In the listing below, print exactly the lines between the line holding "Definition quote : ascii := ch 34." and the line holding "Definition is_space (c", inclusive, and no more.

[ENTRIES SHOWN — start]

(** * Email vector store: a shallow embedding of [config.py] and
    [vector_db_manager.py]

    The manager class [VectorDBManager] is a thin layer over an embedding
    model (sentence_transformers), a persistent vector store (chromadb), the
    file system and the uuid generator.  None of those is part of the
    repository, so every call into them is an external [call] answered by an
    arbitrary responder; the methods of the class are programs in a state and
    exception monad whose state holds the attributes of [self], the state of
    the outside world, the log of external calls with their replies, and the
    lines printed so far. *)

From Stdlib Require Import ZArith Floats Sorted Lia.
From stdpp Require Import base strings gmap list pretty.

Local Open Scope Z_scope.
Local Open Scope string_scope.

(** ** Python values *)

(** The values an email record may carry ([Dict[str, Any]]), restricted to
    the scalar types: [None], [bool], [int] and [str]. *)
Inductive pyval : Type :=
| PNone
| PBool (b : bool)
| PInt (z : Z)
| PStr (s : string).

(** [bool(v)], the truth value tested by [if v] and [not v]. *)
Definition truthy (v : pyval) : bool :=
  match v with
  | PNone => false
  | PBool b => b
  | PInt z => negb (z =? 0)%Z
  | PStr s => negb (String.eqb s "")
  end.

(** [str(v)]. *)
Definition py_str (v : pyval) : string :=
  match v with
  | PNone => "None"
  | PBool true => "True"
  | PBool false => "False"
  | PInt z => pretty z
  | PStr s => s
  end.

(** An exception (an instance of [Exception]) is represented by its
    [str()]. *)
Definition exn : Type := string.

Inductive result (A : Type) : Type :=
| Ok (a : A)
| Raise (e : exn).
Arguments Ok {A} a.
Arguments Raise {A} e.

(** ** config.py *)

Module config.
(** * Sharpener-Gyro: angle tracker, DNS catch-all and HTTP engine

    A shallow embedding of [reader.py] and [main.py].

    Numbers.  Python floats are idealised as real numbers ([R]): the
    arithmetic of [reader.py] is [+], [-], [*], [/], [math.sqrt],
    [math.atan2] and [math.degrees], and every statement below about
    angles is a statement about that arithmetic carried out exactly.
    Where the specification says "within floating tolerance" the
    theorems state the exact equality of which the tolerance is the
    floating-point shadow.

    Faults.  Python exceptions are values of [exn]; a computation that
    may raise returns [res A].  Code that touches the I2C bus or sleeps
    threads a [world] through a state-and-exception monad [M]. *)

From Stdlib Require Import Reals Lra Lia ZArith List String Ascii Bool.
From Stdlib Require Import Init.Byte DecimalString.
Import ListNotations.

Open Scope R_scope.

(** ** Exceptions and results *)

Inductive exn : Type :=
| OSError
| ZeroDivisionError
| ValueError
| UnicodeError.

Inductive res (A : Type) : Type :=
| Ok (a : A)
| Raise (e : exn).

Arguments Ok {A} a.
Arguments Raise {A} e.

Definition res_bind {A B : Type} (r : res A) (k : A -> res B) : res B :=
  match r with
  | Ok a => k a
  | Raise e => Raise e
  end.

Declare Scope res_scope.
Delimit Scope res_scope with res.
Notation "x <- r ;; k" := (res_bind r (fun x => k))
  (at level 61, r at next level, right associativity) : res_scope.

(** ** State and exceptions

    [ST S A] is a computation over a mutable state [S] that returns an
    [A] or raises; the state reached before a raise is kept, as the
    effects of a Python statement are when it raises. *)

Definition ST (S A : Type) : Type := S -> res A * S.

Definition ret {S A : Type} (a : A) : ST S A := fun w => (Ok a, w).

Definition bind {S A B : Type} (m : ST S A) (k : A -> ST S B) : ST S B :=
  fun w =>
    match m w with
    | (Ok a, w') => k a w'
    | (Raise e, w') => (Raise e, w')
    end.

Definition lift {S A : Type} (r : res A) : ST S A := fun w => (r, w).
(** * Cross-repo sync: the orchestration engine of [actions/cross-repo-sync]

    A shallow embedding of [src/program.ts]: the path-mapping parser inside
    [parse_inputs], [clone_repo], [move_paths], [commit_and_push] and
    [program], written against the [Core], [Git], [GitRepo] and [FileSystem]
    services the TypeScript code asks its context for.

    Strings are sequences of code units in the range U+0000..U+00FF; every
    service call is recorded, in order, in a trace of events. *)

From Stdlib Require Import Ascii String.
From stdpp Require Import base option list strings gmap.

#[local] Arguments String.append !_ _ : simpl nomatch.

(** ** String primitives of the JavaScript standard library *)

Module JsString.

Definition ch (n : nat) : ascii := ascii_of_nat n.

Definition quote : ascii := ch 34.
Definition slash : ascii := ch 47.
Definition colon : ascii := ch 58.
Definition dot : ascii := ch 46.
Definition newline : ascii := ch 10.
Definition carriage_return : ascii := ch 13.

Definition str1 (c : ascii) : string := String c EmptyString.

(** [!s] on a string: only the empty string is falsy. *)
Definition is_empty (s : string) : bool :=
  match s with EmptyString => true | String _ _ => false end.

(** White space of ECMAScript (WhiteSpace and LineTerminator) below U+0100:
    TAB, LF, VT, FF, CR, SP and NBSP. *)
Definition is_space (c : ascii) : bool :=
  let n := nat_of_ascii c in
  ((9 <=? n)%nat && (n <=? 13)%nat) || (n =? 32)%nat || (n =? 160)%nat.

Fixpoint trim_start (s : string) : string :=
  match s with
  | EmptyString => EmptyString
  | String c s' => if is_space c then trim_start s' else s
  end.

Fixpoint trim_end (s : string) : string :=
  match s with
  | EmptyString => EmptyString
  | String c s' =>
      let r := trim_end s' in
      if is_space c && is_empty r then EmptyString else String c r
  end.

(** [String.prototype.trim] *)
Definition trim (s : string) : string := trim_end (trim_start s).

(** [s.indexOf(c)] for a one-character pattern; [None] stands for [-1]. *)
Fixpoint indexOf (c : ascii) (s : string) : option nat :=
  match s with
  | EmptyString => None
  | String d s' =>
      if Ascii.eqb d c then Some 0
      else match indexOf c s' with
           | Some i => Some (S i)
           | None => None
           end
  end.

(** [s.slice(0, n)] and [s.slice(n)] for [0 <= n]. *)
Fixpoint slice_to (n : nat) (s : string) : string :=
  match n, s with
  | O, _ => EmptyString
  | S _, EmptyString => EmptyString
  | S n', String c s' => String c (slice_to n' s')
  end.

Fixpoint slice_from (n : nat) (s : string) : string :=
  match n, s with
  | O, _ => s
  | S _, EmptyString => EmptyString
  | S n', String _ s' => slice_from n' s'
  end.

(** [s.startsWith(p)] *)
Fixpoint startsWith (p s : string) : bool :=
  match p, s with
  | EmptyString, _ => true
  | String _ _, EmptyString => false
  | String a p', String b s' => Ascii.eqb a b && startsWith p' s'
  end.

(** [s.includes(p)] *)
Fixpoint includes (p s : string) : bool :=
  startsWith p s ||
  match s with
  | EmptyString => false
  | String _ s' => includes p s'
  end.

(** [s.split(c)] for a one-character separator: never the empty list. *)
Fixpoint split (c : ascii) (s : string) : list string :=
  match s with
  | EmptyString => [EmptyString]
  | String d s' =>
      if Ascii.eqb d c then EmptyString :: split c s'
      else match split c s' with
           | [] => [str1 d]
           | w :: ws => String d w :: ws
           end
  end.

(** [parts.join(c)] *)
Fixpoint join (c : ascii) (parts : list string) : string :=
  match parts with
  | [] => EmptyString
  | [w] => w
  | w :: ws => w +:+ String c (join c ws)
  end.

Fixpoint last_char (s : string) : option ascii :=
  match s with
  | EmptyString => None
  | String c EmptyString => Some c
  | String _ s' => last_char s'
  end.

Fixpoint drop_last (s : string) : string :=
  match s with
  | EmptyString => EmptyString
  | String _ EmptyString => EmptyString
  | String c s' => String c (drop_last s')
  end.

Fixpoint all_chars (p : ascii -> bool) (s : string) : bool :=
  match s with
  | EmptyString => true
  | String c s' => p c && all_chars p s'
  end.

(** The characters the regular expression dot does not match below U+0100. *)
Definition is_line_terminator (c : ascii) : bool :=
  Ascii.eqb c newline || Ascii.eqb c carriage_return.

(** [s.replace(re, '$1')] for the pattern [re] that matches, from the start
    of the string to its end, a double quote, a captured run of characters
    other than line terminators, and a double quote: a string of that
    shape loses both quotes; every other string is returned as it is. *)
Definition strip_quotes (s : string) : string :=
  match s with
  | String q rest =>
      if Ascii.eqb q quote then
        match last_char rest with
        | Some q' =>
            let body := drop_last rest in
            if Ascii.eqb q' quote
               && all_chars (fun c => negb (is_line_terminator c)) body
            then body else s
        | None => s
        end
      else s
  | EmptyString => s
  end.

(** Character class [[a-zA-Z0-9._-]]. *)
Definition is_repo_char (c : ascii) : bool :=
  let n := nat_of_ascii c in
  ((97 <=? n)%nat && (n <=? 122)%nat)
  || ((65 <=? n)%nat && (n <=? 90)%nat)
  || ((48 <=? n)%nat && (n <=? 57)%nat)
  || (n =? 46)%nat || (n =? 95)%nat || (n =? 45)%nat.

(** [/^[a-zA-Z0-9._-]+\/[a-zA-Z0-9._-]+$/.test(s)] *)
Definition test_repo_format (s : string) : bool :=
  match split slash s with
  | [owner; name] =>
      negb (is_empty owner) && all_chars is_repo_char owner
      && negb (is_empty name) && all_chars is_repo_char name
  | _ => false
  end.

(** Characters [encodeURIComponent] leaves as they are:
    letters, digits and [- _ . ! ~ * ' ( )]. *)
Definition is_uri_unreserved (c : ascii) : bool :=
  let n := nat_of_ascii c in
  ((97 <=? n)%nat && (n <=? 122)%nat)
  || ((65 <=? n)%nat && (n <=? 90)%nat)
  || ((48 <=? n)%nat && (n <=? 57)%nat)
  || (n =? 45)%nat || (n =? 95)%nat || (n =? 46)%nat || (n =? 33)%nat
  || (n =? 126)%nat || (n =? 42)%nat || (n =? 39)%nat || (n =? 40)%nat
  || (n =? 41)%nat.

Definition hex_digit (n : nat) : ascii :=
  if (n <? 10)%nat then ch (48 + n) else ch (55 + n).

Definition percent : ascii := ch 37.

(** [%XX] for one octet. *)
Definition percent_octet (n : nat) : string :=
  String percent (String (hex_digit (n / 16)) (str1 (hex_digit (n mod 16)))).

(** The UTF-8 octets of a code unit below U+0100, percent-escaped. *)
Definition percent_encode_unit (c : ascii) : string :=
  let n := nat_of_ascii c in
  if (n <? 128)%nat then percent_octet n
  else percent_octet (192 + n / 64) +:+ percent_octet (128 + n mod 64).

(** [encodeURIComponent(s)] *)
Fixpoint encodeURIComponent (s : string) : string :=
  match s with
  | EmptyString => EmptyString
  | String c s' =>
      (if is_uri_unreserved c then str1 c else percent_encode_unit c)
      +:+ encodeURIComponent s'
  end.

End JsString.

(** ** [path.join], [path.normalize] and [path.dirname] of Node's POSIX path
    module, which [Path.layer] provides to the program *)

Module PosixPath.
Import JsString.

Definition dotdot : string := String dot (str1 dot).

(** [normalizeString]: the kept segments are accumulated last-first. An
    empty segment and [.] are dropped; [..] removes the segment before it
    unless there is none or it is [..] itself, in which case it is kept
    only when the path may climb above its root. *)
Fixpoint normalize_segments (allowAboveRoot : bool)
    (segs : list string) (res : list string) : list string :=
  match segs with
  | [] => rev res
  | seg :: rest =>
      if is_empty seg || String.eqb seg (str1 dot) then
        normalize_segments allowAboveRoot rest res
      else if String.eqb seg dotdot then
        match res with
        | prev :: res' =>
            if String.eqb prev dotdot then
              normalize_segments allowAboveRoot rest
                (if allowAboveRoot then dotdot :: res else res)
            else normalize_segments allowAboveRoot rest res'
        | [] =>
            normalize_segments allowAboveRoot rest
              (if allowAboveRoot then [dotdot] else [])
        end
      else normalize_segments allowAboveRoot rest (seg :: res)
  end.

Definition has_no_slash (seg : string) : bool :=
  match indexOf slash seg with
  | None => true
  | Some _ => false
  end.

(** A segment a normalized path keeps: not empty, without a slash. *)
Definition is_segment (seg : string) : bool :=
  negb (is_empty seg) && has_no_slash seg.

(** A segment that names an entry: neither [.] nor [..]. *)
Definition is_name (seg : string) : bool :=
  is_segment seg
  && negb (String.eqb seg (str1 dot)) && negb (String.eqb seg dotdot).

(** The shape of the kept segments, last first: names, then the leading
    parent-directory segments, which only a relative path has. *)
Definition kept (allow : bool) (res : list string) : Prop :=
  exists k names,
    res = names ++ repeat dotdot k
    /\ Forall (fun w => is_name w = true) names
    /\ (allow = false -> k = 0).

Definition endsWith_slash (s : string) : bool :=
  match last_char s with
  | Some c => Ascii.eqb c slash
  | None => false
  end.

(** The end of [path.normalize]: the kept segments are glued with
    slashes, between the root and the trailing slash the path had. *)
Definition assemble (isAbsolute trailingSeparator : bool)
    (segs : list string) : string :=
  let body := join slash segs in
  if is_empty body then
    if isAbsolute then str1 slash
    else if trailingSeparator then String dot (str1 slash) else str1 dot
  else
    (if isAbsolute then str1 slash else EmptyString)
    +:+ body +:+ (if trailingSeparator then str1 slash else EmptyString).

(** [path.normalize] *)
Definition normalize (path : string) : string :=
  if is_empty path then str1 dot
  else
    let isAbsolute := startsWith (str1 slash) path in
    let trailingSeparator := endsWith_slash path in
    assemble isAbsolute trailingSeparator
      (normalize_segments (negb isAbsolute) (split slash path) []).

(** [path.join(a, b)]: empty arguments are left out, the others are glued
    with a slash and the result is normalized. *)
Definition path_join (a b : string) : string :=
  match is_empty a, is_empty b with
  | true, true => str1 dot
  | true, false => normalize b
  | false, true => normalize a
  | false, false => normalize (a +:+ String slash b)
  end.

Fixpoint drop_while {A} (p : A -> bool) (l : list A) : list A :=
  match l with
  | [] => []
  | x :: l' => if p x then drop_while p l' else l
  end.

(** [path.dirname]: scanning from the end down to index 1, skip the
    trailing slashes and the last segment; the path up to the slash found
    there is the result. *)
Definition dirname (path : string) : string :=
  match path with
  | EmptyString => str1 dot
  | String first rest =>
      let hasRoot := Ascii.eqb first slash in
      let is_slash := fun c => Ascii.eqb c slash in
      let scanned :=
        drop_while (fun c => negb (is_slash c))
          (drop_while is_slash (rev (list_ascii_of_string rest))) in
      match scanned with
      | [] => if hasRoot then str1 slash else str1 dot
      | _ :: before =>
          if hasRoot && is_empty (string_of_list_ascii before)
          then String slash (str1 slash)
          else String first (string_of_list_ascii (rev before))
      end
  end.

[ENTRIES SHOWN — finish]

▶ FINISHED EXERCISE:
Definition quote : ascii := ch 34.
Definition slash : ascii := ch 47.
Definition colon : ascii := ch 58.
Definition dot : ascii := ch 46.
Definition newline : ascii := ch 10.
Definition carriage_return : ascii := ch 13.

Definition str1 (c : ascii) : string := String c EmptyString.

(** [!s] on a string: only the empty string is falsy. *)
Definition is_empty (s : string) : bool :=
  match s with EmptyString => true | String _ _ => false end.

(** White space of ECMAScript (WhiteSpace and LineTerminator) below U+0100:
    TAB, LF, VT, FF, CR, SP and NBSP. *)
Definition is_space (c : ascii) : bool :=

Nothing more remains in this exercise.